Both public and private entities were aware of the hydroelectric potential of the South Fork Holston River in the early 1900s, although other than Wilbur Dam (completed in 1912) on the river's Watauga River tributary, no major dam projects were attempted. In the 1920s, the Holston River Power Company surveyed the river basin with plans to build four dams, and identified the present Boone site (the company called it the "Bachman Ford" site). In the 1930s, when the Tennessee Valley Authority assumed oversight of flood control operations in the Tennessee River watershed, the agency suggested the Boone site (the agency originally called it the "Spurgeon Island" site) as a potential dam site. As Watauga Dam and South Holston Dam (further upstream) neared completion in the late 1940s, the Spurgeon Island site was the next logical step in development of the South Fork Holston. The project's primary purpose was to provide flood control in the region, especially for Kingsport (a few miles downstream), which had suffered major flood damage in 1901 and 1940. The dam would also add hydroelectricity to TVA's energy grid, which by 1950 had been maxed out by increasing demands from consumers and from Atomic Energy Commission facilities at Oak Ridge. Work on Boone Dam began August 29, 1950.

The construction of Boone Dam and its reservoir required the purchase of 5160 acre of land, 1363 acre of which had to be cleared. 152 families, 104 graves, and 18 mi of roads had to be relocated, and three new bridges were built. The outbreak of the Korean War brought increased support from federal entities, and work progressed without interruption.

Boone Dam was completed and its gates closed December 16, 1952. The dam's first generator went online March 16, 1953, its second generator went online June 12, 1953, and the third went online September 3, 1953. The total cost of the Boone project was $27.7 million.

==Sinkhole==

On October 20, 2014, during an informal inspection, a sinkhole was discovered at the toe of the dam that allowed water to seep through. Consequently, a decision was made to start lowering the water level in the lake earlier than normal as a cautionary measure.
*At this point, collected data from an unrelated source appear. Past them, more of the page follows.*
(** The account schema with a default ordering. *)
Definition ordered_schema : Schema Row :=
  {| opts := mkOpts Account "account_schema" "default"
                    (PyList [PyStr "-id"]);
     from_entity := attrs;
     to_entity := mkEntity account_meta;
     schema_cls_name := "AccountSchema" |}.

(** A second entity type: sheets with a title, whose identifier field
    bears the name [n].  A sheet is built from its two values given by
    position, [Sheet(value, title)]. *)
Definition sheet_meta (n : string) : EntityMeta :=
  {| id_field := (n, mkField true true);
     declared_fields :=
       [(n, mkField true true); ("title", mkField false true)] |}.

Definition Sheet_init (n : string) (args : list PyVal) (kwargs : dict PyVal)
  : result Entity :=
  match args, kwargs with
  | [v; title], [] => inr (mkEntity (sheet_meta n) [(n, v); ("title", title)])
  | _, _ => inl (TypeError "Sheet() takes two positional arguments")
  end.

Definition Sheet (n : string) : EntityCls :=
  {| cls_name := "Sheet";
     cls_meta := sheet_meta n;
     cls_call := Sheet_init n;
     cls_update := Account_update |}.

Definition sheet_schema (n : string) : Schema Row :=
  {| opts := mkOpts (Sheet n) "sheet" "default" (PyTuple []);
     from_entity := attrs;
     to_entity := mkEntity (sheet_meta n);
     schema_cls_name := "SheetSchema" |}.

Definition sheet (n : string) (v : PyVal) (title : string) : Row :=
  [(n, v); ("title", PyStr title)].

Definition sheet_entity (n : string) (v : PyVal) (title : string) : Entity :=
  mkEntity (sheet_meta n) (sheet n v title).

(** Two stored sheets, with identifiers 7 and 8. *)
Definition sheets (n : string) : list Row :=
  [sheet n (PyInt 7) "a"; sheet n (PyInt 8) "b"].

(** [create(v, title)] on sheets, from an empty log; and whether what it
    raises is keyed by a field. *)
Definition create_sheet (n : string) (st : list Row) (v : PyVal)
    (title : string) : result Entity * World (list Row) :=
  @create _ _ (backend_by n) (sheet_schema n) fields
          [v; PyStr title] [] (mkWorld st []).

Definition blames (k : string) (r : result Entity) : Prop :=
  exists e, r = inl e /\ keyed_by k e.

End DictRepo.

(** * Properties *)

(** ** Dicts *)

Section DictFacts.

Context {V : Type}.

Lemma dict_set_fresh (d : dict V) (k : string) (v : V) :
  ~ In k (keys d) -> dict_set d k v = (d ++ [(k, v)])%list.
Proof.
  induction d as [|[k' v'] d IH]; simpl; intros Hk.
  - reflexivity.
  - destruct (String.eqb k' k) eqn:E.
    + apply String.eqb_eq in E. exfalso. apply Hk. now left.
    + rewrite IH; [reflexivity|]. intros Hin. apply Hk. now right.
Qed.

Lemma dict_get_In (d : dict V) (k : string) (v : V) :
  In (k, v) d -> exists v', dict_get d k = Some v'.
Proof.
  induction d as [|[k' v'] d IH]; simpl; intros Hin.
  - contradiction.
  - destruct (String.eqb k' k) eqn:E.
    + eauto.
    + destruct Hin as [Heq|Hin].
      * inversion Heq; subst. rewrite String.eqb_refl in E. discriminate.
      * auto.
Qed.

Lemma dict_get_not_In (d : dict V) (k : string) :
  ~ In k (keys d) -> dict_get d k = None.
Proof.
  induction d as [|[k' v'] d IH]; simpl; intros Hk.
  - reflexivity.
  - destruct (String.eqb k' k) eqn:E.
    + apply String.eqb_eq in E. exfalso. apply Hk. now left.
    + apply IH. intros Hin. apply Hk. now right.
Qed.

End DictFacts.

(** ** Keywords *)

Section KeywordFacts.

Lemma reserved_false (k : string) :
  reserved k = false ->
  String.eqb k "self" = false /\ is_parameter k = false /\
  refused k = false.
Proof.
  unfold reserved, refused, is_parameter, parameters. cbn [existsb].
  intros Hr. repeat (apply orb_false_iff in Hr; destruct Hr as [? Hr]).
  repeat split; trivial.
  - repeat (apply orb_false_iff; split; trivial).
  - repeat (apply orb_false_iff; split; trivial).
Qed.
In July 2015, a formal inspection of the dam revealed that Internal erosion was the cause of the seepage. A wide range of methods of repairing the dam were considered. It was estimated the repair would cost two hundred to three hundred million dollars. A composite seepage barrier was the preferred option. After impact studies were conducted, work began on the dam in 2016, and construction was performed and completed in 3 stages. Boone Dam was reopened on May 25, 2022.